Audio prefix. A short spoken cue is prepended to the user’s audio, and then removed downstream downstream. This acts at both the acoustic and language-model layers, where the encoder hears the task framing and conditions everything that follows. This acts on the language-model layer. Example prefix: “Transcribe a song name and artist name:”.

Provider support and cost

In practice, almost no model supports both keyword and prompting. Across 22 STT models we evaluated:

12 support keyword / phrase biasing
7 support text prompting
3 support neither

Interestingly, the three models with neither features were among the most recently released (2025–2026). While this is a small sample, it suggests that biasing and prompting may be treated as secondary features by providers, added after the core model is shipped rather than designed in from the start.

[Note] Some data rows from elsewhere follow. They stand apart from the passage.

Lemma InvL_Tick r s : Inv s -> InvL s -> InvL (dispatch (Tick r) s).
Proof.
  intros HI [Hv Hf]. pose proof HI as [Hl Hm Hr Ht Hd Hlo Hid Hin Hc].
  unfold dispatch, intervalCallback.
  destruct (intervalId s) as [a|] eqn:Ei; [|constructor; rewrite ?Ei; assumption].
  destruct Hin as (Hmo & Hcl & Hty & Hp); [congruence|].
  open_state s. subst_bools.
  destruct (charIndex a <? String.length (targetText a)); cbn.
  - constructor; cbn; intros; try left; discriminate.
  - unfold setTimeout; cbn.
    constructor; cbn; rewrite ?pendingCommits_app, ?Hp; intros;
      try discriminate. right. reflexivity.
Qed.

Lemma InvL_Timeout i now s : Inv s -> InvL s -> InvL (dispatch (Timeout i now) s).
Proof.
  intros HI [Hv Hf]. pose proof HI as [Hl Hm Hr Ht Hd Hlo Hid Hin Hc].
  unfold dispatch.
  destruct (nth_error (timeouts s) i) as [c|] eqn:En; [|constructor; assumption].
  pose proof (pendingCommits_removeAt _ _ _ En) as Hrm.
  destruct c as [target|repo team leader]; cbn in Hrm.
  - assert (Hty : isTyping s = false) by (apply Hc; lia).
    assert (Hiv : intervalId s = None).
    { destruct (intervalId s); [|reflexivity].
      destruct Hin as (_ & _ & _ & E); [discriminate|lia]. }
    assert (Hpar : step s mod 2 <> 1 /\ step s <> 6).
    { split; intros E; destruct Hid as (_ & _ & E'); auto; lia. }
    clear Hrm En Hid Hin Hc HI Hlo Hl Hv Hf Hr Ht Hd.
    open_state s. subst_bools.
    destruct mounted0, effectCleanup0.
    all: try solve [cbn; constructor; cbn; intros; discriminate].
    all: step_cases step0; cbn in *; try lia;
      constructor; cbn; intros; discriminate.
  - open_state s. unfold commitRender; cbn.
    rewrite Nat.eqb_refl, andb_false_r.
    constructor; cbn; rewrite <- ?Hrm; auto.
Qed.

Lemma InvL_Change value s : InvL s -> InvL (dispatch (Change value) s).
Proof.
  intros H. pose proof H as [Hv Hf].
  unfold dispatch, inputRendered, handleUserInputChange.
  destruct (mounted s) eqn:Em; cbn; [|assumption].
  destruct (negb (step s mod 2 =? 0)) eqn:Ep; cbn; [|assumption].
  destruct (isLoading s) eqn:El; cbn; [assumption|].
  clear H. open_state s. subst_bools. constructor; cbn; auto.
Qed.
Lemma tasks_are_fresh_bootloaders_shared_witness :
  let w : Registries :=
    {| tasks := {[ ("pack" : str) := Cls.PackagingTask ]};
       bootloaders := {[ ("Limine" : str) := 0 ]};
       heap := {[ 0 := {| inst_type := Cls.LimineBootloader;
                          inst_attrs := [] |} ]} |} in
  ∃ addr1 w1 addr2 w2,
    TaskRegistry.create_task "pack" w = (Return addr1, w1)
    ∧ TaskRegistry.create_task "pack" w1 = (Return addr2, w2)
    ∧ addr2 ≠ addr1.
Proof.
  intros w.
  destruct (TaskRegistry.create_task "pack" w) as [[addr1|e] w1] eqn:Hc.
  - destruct (tasks_are_fresh_bootloaders_shared "pack" w) as [Hfresh _].
    destruct (Hfresh addr1 w1 Hc) as (addr2 & w2 & obj & Hc2 & Hne & _).
    by exists addr1, w1, addr2, w2.
  - exfalso. unfold TaskRegistry.create_task in Hc.
    change (tasks w !! ("pack" : str))
      with (({[ ("pack" : str) := Cls.PackagingTask ]} : gmap str PyClass)
              !! ("pack" : str)) in Hc.
    rewrite lookup_singleton_eq in Hc.
    unfold instantiate in Hc. simpl in Hc.
    unfold Cls.PackagingTask_init, Cls.BuildTask_init in Hc.
    change (bootloaders w) with ({[ ("Limine" : str) := 0 ]} : gmap str nat)
      in Hc.
    rewrite lookup_singleton_eq in Hc. discriminate Hc.
Defined.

In contrast, audio prefixing works with any audio model, since it operates directly on the input. One tradeoff is cost—adding audio context increases latency and compute linearly with the duration of the prefix.

Where audio prefixing has an engineering edge: variable context

Keyword lists and text prompts work best when the vocabulary is stable (e.g. kiosk ordering or form filling). In our voice-driven trivia games at Weekend, the target distribution changes every game round, so keyword lists must be rebuilt per turn and may still miss long-tail plausible answers. Audio prefixing, by contrast, can be a singular short audio clip that is easy to swap in, eval, and ship across all rounds.

Audio context first, keyword/prompting as a second layer

In practice, we find it effective to start with audio context engineering first to improve accuracy: it captures most of the gain on STT streaming providers. Keyword biasing, or text prompting with keywords can then be layered when evaluations show additional accuracy headroom. For providers that don’t expose keyword biasing, audio context engineering is the only available option. The breakdown below (Table 3) compares prefix and keyword/prompting performance without stacking them:

**Table 3: Performance of audio prefix vs keyword/prompting w/o stacking**‍

Streaming cohort	Prefix wins	Keyword/prompting wins	Similar
Wheel of Fortune (N=11, 7 providers)	7	2	2
Song Quiz (N=11, 6 providers)	6	2	3

To investigate the stacking effect, we further conducted four-way comparisons: baseline, keyword/prompting, prefix, stacking of both prefix and keyword/prompting. Across the 22 four-way comparisons we ran on Wheel of Fortune, 3 favored using both layers. In the remaining case, prefixing is more likely to dominate over keyword/prompting (see Table 4 for details).

**Table 4: Stacking effect of prefix + keyword/prompting**‍

Streaming cohort	Stacking wins	Prefix wins	Keyword/prompting wins	Similar
Wheel of Fortune (N=11, 7 providers)	2	5	2	2
Song Quiz (N=11, 6 providers)	1	5	2	3

Conclusion

Context engineering is already widely recognized as a powerful lever in AI systems, but it’s largely missing as a tool from today’s speech recognition systems.

Our experiments showed that it matters: a short, task-relevant audio cue lifts joint accuracy on most streaming commercial models (10 of 11 models on our Wheel of Fortune test, and 8 of 11 on Song Quiz) without any keyword biasing or prompting. ****In effect, this acts as a substitute for those mechanisms when they aren’t exposed. ****That said, this gain does not apply equally to distilled and smaller models.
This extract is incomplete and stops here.